Il étais une fois la Révolution m'étais à ce jour encore resté inédit. Longtemps déjà je m'étais fait la réflexion sur le fait de me bouger et de le voir ... Ce fut enfin le cas ! Il étais une fois la Révolution emprunte une veine Tragi-Comique qui se définit en deux étapes : - La première, la rencontre de nos deux protagonistes nous plongent dans les rires. Ils sont d'ailleurs assez bavards, les échangent sont fameux et rappel Le Bon, La Brute et le Truand sur bien des points. La seconde partie est quand à elle bien plus obscur, la tournure se fait progressivement, avec l'avancée de l'histoire et laisse entrevoir les hommes brisés, détruit et rattrapés par le chagrin. Le silence mortuaire de cette seconde partie tranche donc avec le bon mot du commencement. Sergio Leone aime ces êtres de chairs et de sang, il confère comme toujours à ces personnages une réelle dimension humaine et les regarde avec des yeux compatissants. La conversation pleine de sens entre Mallory ( James Coburn parfait ) et le Dr Villega en est le meilleur des symbole. La Révolution dont il est question à travers de ces deux heures est des plus métaphorique, aucun de ces deux types n'est tellement convaincu par celle-ci, le résumé de Juan ( Rod Steiger roublard et magnifique ) dans une séquence mémorable par ailleurs contribue à la pensée de Mallory. Le long métrage en lui même est très difficile, il relate l'histoire des humiliés, de ces hommes poussé à la marge ... Cette fin si brutal ne laisse rien derrière elle, elle efface tout !

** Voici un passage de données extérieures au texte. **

(** ** Errors and results *)

Inductive error :=
  | FormatError      (* new Error('Not a valid FIT file') *)
  | RangeError       (* DataView getter outside the buffer *)
  | NoRecordsError   (* new Error('No dive records found in FIT file') *)
  | TypeError.       (* property read on undefined *)

Inductive result (A : Type) :=
  | Ok (a : A)
  | Throw (e : error).
Arguments Ok {A} a.
Arguments Throw {A} e.

#[export] Instance result_ret : MRet result := fun _ a => Ok a.
#[export] Instance result_bind : MBind result := fun _ _ k r =>
  match r with
  | Ok a => k a
  | Throw e => Throw e
  end.

(** ** JavaScript numbers and values *)

(** The double that an integer of the buffer denotes. *)
Definition num_of_Z (z : Z) : float :=
  match z with
  | Z0 => 0%float
  | Zpos _ => PrimFloat.of_uint63 (Uint63.of_Z z)
  | Zneg p => PrimFloat.opp (PrimFloat.of_uint63 (Uint63.of_Z (Zpos p)))
  end.

Inductive jsval :=
  | VUndefined
  | VNull
  | VNum (x : float)
  | VStr (s : string).

(** [v == null] *)
Definition nullish (v : jsval) : bool :=
  match v with
  | VUndefined | VNull => true
  | _ => false
  end.

(** Truthiness of a number: everything but [+0], [-0] and [NaN]. *)
Definition num_truthy (x : float) : bool :=
  negb (PrimFloat.is_zero x || PrimFloat.is_nan x).

(** ToBoolean *)
Definition truthy (v : jsval) : bool :=
  match v with
  | VUndefined | VNull => false
  | VNum x => num_truthy x
  | VStr s => negb (String.eqb s EmptyString)
  end.

(** ** The buffer: [Uint8Array] and [DataView] reads *)

Definition u8 (b : byte) : Z := Z.of_N (Byte.to_N b).

(** A cursor value: the variable [offset] holds a non-negative integer,
    or [NaN] once a size that is [undefined] has been added to it. *)
Inductive jsoff :=
  | Off (n : Z)
  | OffNaN.

(** [o + k] where [k] may be [undefined]. *)
Definition off_add (o : jsoff) (k : option Z) : jsoff :=
  match o, k with
  | Off n, Some s => Off (n + s)
  | _, _ => OffNaN
  end.

(** [bytes[i]] for an integer [i]: [None] is [undefined]. [rawAt] gives
    the element as stored, [byteAt] its numeric value. *)
Definition rawAt (bytes : list byte) (i : Z) : option byte :=
  if i <? 0 then None else bytes !! Z.to_nat i.

Definition byteAt (bytes : list byte) (i : Z) : option Z := u8 <$> rawAt bytes i.

(** [bytes[offset]]; the property [NaN] does not exist. *)
Definition elemAt (bytes : list byte) (o : jsoff) : option Z :=
  match o with
  | Off n => byteAt bytes n
  | OffNaN => None
  end.

(** ToIndex of a [DataView] getter: [NaN] becomes 0. *)
Definition toIndex (o : jsoff) : Z :=
  match o with
  | Off n => n
  | OffNaN => 0
  end.

(** The [w] bytes at index [i], or a [RangeError]. *)
Definition view (bytes : list byte) (i : Z) (w : nat) : result (list Z) :=
  if (0 <=? i) && (i + Z.of_nat w <=? Z.of_nat (length bytes))
  then Ok (u8 <$> take w (drop (Z.to_nat i) bytes))
  else Throw RangeError.

(** Big-endian value of a byte sequence. *)
Definition be_value (bs : list Z) : Z :=
  fold_left (fun acc b => Z.lor (Z.shiftl acc 8) b) bs 0.

Definition getUint (w : nat) (bytes : list byte) (o : jsoff) (le : bool) : result Z :=
  bs ← view bytes (toIndex o) w;
  Ok (be_value (if le then reverse bs else bs)).

(** Two's complement reading of a [w]-byte unsigned value. *)
Definition to_signed (w : nat) (v : Z) : Z :=
  if v <? 2 ^ (8 * Z.of_nat w - 1) then v else v - 2 ^ (8 * Z.of_nat w).

Definition getInt (w : nat) (bytes : list byte) (o : jsoff) (le : bool) : result Z :=
  v ← getUint w bytes o le;
  Ok (to_signed w v).

Definition getInt8 bytes o := getInt 1 bytes o false.
Definition getInt16 := getInt 2.
Definition getUint16 := getUint 2.
Definition getInt32 := getInt 4.
Definition getUint32 := getUint 4.

(** The double denoted by an IEEE-754 bit pattern with [ew] exponent
    bits and [mw] fraction bits. *)
Definition float_of_bits (ew mw : Z) (bits : Z) : float :=
  let m := Z.land bits (Z.ones mw) in
  let e := Z.land (Z.shiftr bits mw) (Z.ones ew) in
  let bias := 2 ^ (ew - 1) - 1 in
  let mag :=
    if e =? Z.ones ew then (if m =? 0 then infinity else nan)
    else if e =? 0 then Z.ldexp (num_of_Z m) (1 - bias - mw)
    else Z.ldexp (num_of_Z (m + 2 ^ mw)) (e - bias - mw) in
  if Z.testbit bits (ew + mw) then PrimFloat.opp mag else mag.

Definition getFloat32 (bytes : list byte) (o : jsoff) (le : bool) : result float :=
  v ← getUint 4 bytes o le; Ok (float_of_bits 8 23 v).

Definition getFloat64 (bytes : list byte) (o : jsoff) (le : bool) : result float :=
  v ← getUint 8 bytes o le; Ok (float_of_bits 11 52 v).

C’est sûrement le moins vu et le moins réputé de la trilogie de Leone mais quel grand film. Il démarre sur une scène d’introduction d’anthologie alliant humour et grand spectacle. Puis il enchaîne dans le plus pur style Leonien avec des personnages qui sont icônisés et entraîne chez moi une fascination de tout instant. Si le début du film joue beaucoup sur l’humour et l’ironie il instille dès le départ un discours politique sur les rapports de classe, de domination et de révolte d’abord sur un ton sarcastique mais de plus en plus dramatique au fur et à mesure que le film avance. Il y a bien sûr la fantastique musique d’Ennio Morricone, un casting de vraies gueules de cinéma. C’est grandiose sans être pompeux c’est maitrisé de A à Z, cela dure deux heures et demie et on ne les voit pas passer.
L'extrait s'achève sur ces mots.